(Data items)
= Beginning of Section =
Lemma init_parallel a d kP kI kD :
  __init__ a d [kP; kI; kD] "parallel" =
  if Req_dec_T kP 0 then Raise ZeroDivisionError
  else finish_init a d kP (if Req_dec_T kI 0 then 0 else kP / kI) (kD / kP).
Proof.
  unfold __init__, finish_init, py_div, force_limit. simpl.
  destruct (Req_dec_T kI 0) as [I|I]; simpl.
  - destruct (Req_dec_T kP 0); simpl; [reflexivity|].
    destruct (Req_dec_T 0 0); [reflexivity | contradiction].
  - destruct (Req_dec_T kI 0); [contradiction|]. simpl.
    destruct (Req_dec_T kP 0); simpl; [reflexivity|].
    destruct (Req_dec_T (kP / kI) 0); [reflexivity|].
    destruct (Req_dec_T (d * kP) 0); reflexivity.
Qed.

Lemma init_other a d ps form :
  form <> "standard"%string -> form <> "parallel"%string ->
  __init__ a d ps form = Raise (Exception pid_form_message) \/
  __init__ a d ps form = Raise IndexError.
Proof.
  intros S P. unfold __init__.
  apply String.eqb_neq in S, P.
  unfold index. destruct (nth_error ps 0); simpl; [|auto].
  rewrite S, P. simpl. auto.
Qed.

Lemma finish_init_ok a d kP Ti Td c :
  finish_init a d kP Ti Td = Ok c ->
  dt c = d /\ ctrl_gain c = kP /\ integralTs c = Ti /\ derivativeTs c = Td /\
  accum_errs c = PyNum 0 /\ prev_err c = PyNum 0 /\
  (Ti = 0 -> use_integrator c = false /\ integrator_windup_cutoff c = None) /\
  (Ti <> 0 -> d * kP <> 0 /\ use_integrator c = true /\
              integrator_windup_cutoff c = Some (0.5 * force_limit a * Ti / (d * kP))).
Proof.
  unfold finish_init.
  destruct (Req_dec_T Ti 0) as [Z|Z].
  - intros [= <-]. simpl. repeat split; trivial; contradiction.
  - destruct (Req_dec_T (d * kP) 0) as [Z'|Z']; [discriminate|].
    intros [= <-]. simpl. repeat split; trivial; contradiction.
Qed.

(** Whatever the parameter list and the form, a constructed controller comes
    out of [finish_init]. *)
Lemma init_ok a d ps form c :
  __init__ a d ps form = Ok c ->
  finish_init a d (ctrl_gain c) (integralTs c) (derivativeTs c) = Ok c.
Proof.
  unfold __init__.
  destruct (index ps 0) as [kP|]; simpl; [|discriminate].
  match goal with
  | |- rbind ?ts _ = _ -> _ => destruct ts as [[Ti Td]|] eqn:TS
  end; simpl; [|discriminate].
  unfold finish_init, py_div, force_limit.
  destruct (Req_dec_T Ti 0) as [Z|Z]; simpl.
  - intros [= <-]. simpl. destruct (Req_dec_T Ti 0); [reflexivity|contradiction].
  - destruct (Req_dec_T (d * kP) 0); simpl; [discriminate|].
    intros [= <-]. simpl.
    destruct (Req_dec_T Ti 0); [contradiction|].
    destruct (Req_dec_T (d * kP) 0); [contradiction|reflexivity].
Qed.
= End of Section =
▸ **Exercise requirements**: Using the data above, return each line exactly as written.

▸ **Answer box**:
Lemma init_parallel a d kP kI kD :
  __init__ a d [kP; kI; kD] "parallel" =
  if Req_dec_T kP 0 then Raise ZeroDivisionError
  else finish_init a d kP (if Req_dec_T kI 0 then 0 else kP / kI) (kD / kP).
Proof.
  unfold __init__, finish_init, py_div, force_limit. simpl.
  destruct (Req_dec_T kI 0) as [I|I]; simpl.
  - destruct (Req_dec_T kP 0); simpl; [reflexivity|].
    destruct (Req_dec_T 0 0); [reflexivity | contradiction].
  - destruct (Req_dec_T kI 0); [contradiction|]. simpl.
    destruct (Req_dec_T kP 0); simpl; [reflexivity|].
    destruct (Req_dec_T (kP / kI) 0); [reflexivity|].
    destruct (Req_dec_T (d * kP) 0); reflexivity.
Qed.

Lemma init_other a d ps form :
  form <> "standard"%string -> form <> "parallel"%string ->
  __init__ a d ps form = Raise (Exception pid_form_message) \/
  __init__ a d ps form = Raise IndexError.
Proof.
  intros S P. unfold __init__.
  apply String.eqb_neq in S, P.
  unfold index. destruct (nth_error ps 0); simpl; [|auto].
  rewrite S, P. simpl. auto.
Qed.

Lemma finish_init_ok a d kP Ti Td c :
  finish_init a d kP Ti Td = Ok c ->
  dt c = d /\ ctrl_gain c = kP /\ integralTs c = Ti /\ derivativeTs c = Td /\
  accum_errs c = PyNum 0 /\ prev_err c = PyNum 0 /\
  (Ti = 0 -> use_integrator c = false /\ integrator_windup_cutoff c = None) /\
  (Ti <> 0 -> d * kP <> 0 /\ use_integrator c = true /\
              integrator_windup_cutoff c = Some (0.5 * force_limit a * Ti / (d * kP))).
Proof.
  unfold finish_init.
  destruct (Req_dec_T Ti 0) as [Z|Z].
  - intros [= <-]. simpl. repeat split; trivial; contradiction.
  - destruct (Req_dec_T (d * kP) 0) as [Z'|Z']; [discriminate|].
    intros [= <-]. simpl. repeat split; trivial; contradiction.
Qed.

(** Whatever the parameter list and the form, a constructed controller comes
    out of [finish_init]. *)
Lemma init_ok a d ps form c :
  __init__ a d ps form = Ok c ->
  finish_init a d (ctrl_gain c) (integralTs c) (derivativeTs c) = Ok c.
Proof.
  unfold __init__.
  destruct (index ps 0) as [kP|]; simpl; [|discriminate].
  match goal with
  | |- rbind ?ts _ = _ -> _ => destruct ts as [[Ti Td]|] eqn:TS
  end; simpl; [|discriminate].
  unfold finish_init, py_div, force_limit.
  destruct (Req_dec_T Ti 0) as [Z|Z]; simpl.
  - intros [= <-]. simpl. destruct (Req_dec_T Ti 0); [reflexivity|contradiction].
  - destruct (Req_dec_T (d * kP) 0); simpl; [discriminate|].
    intros [= <-]. simpl.
    destruct (Req_dec_T Ti 0); [contradiction|].
    destruct (Req_dec_T (d * kP) 0); [contradiction|reflexivity].
Qed.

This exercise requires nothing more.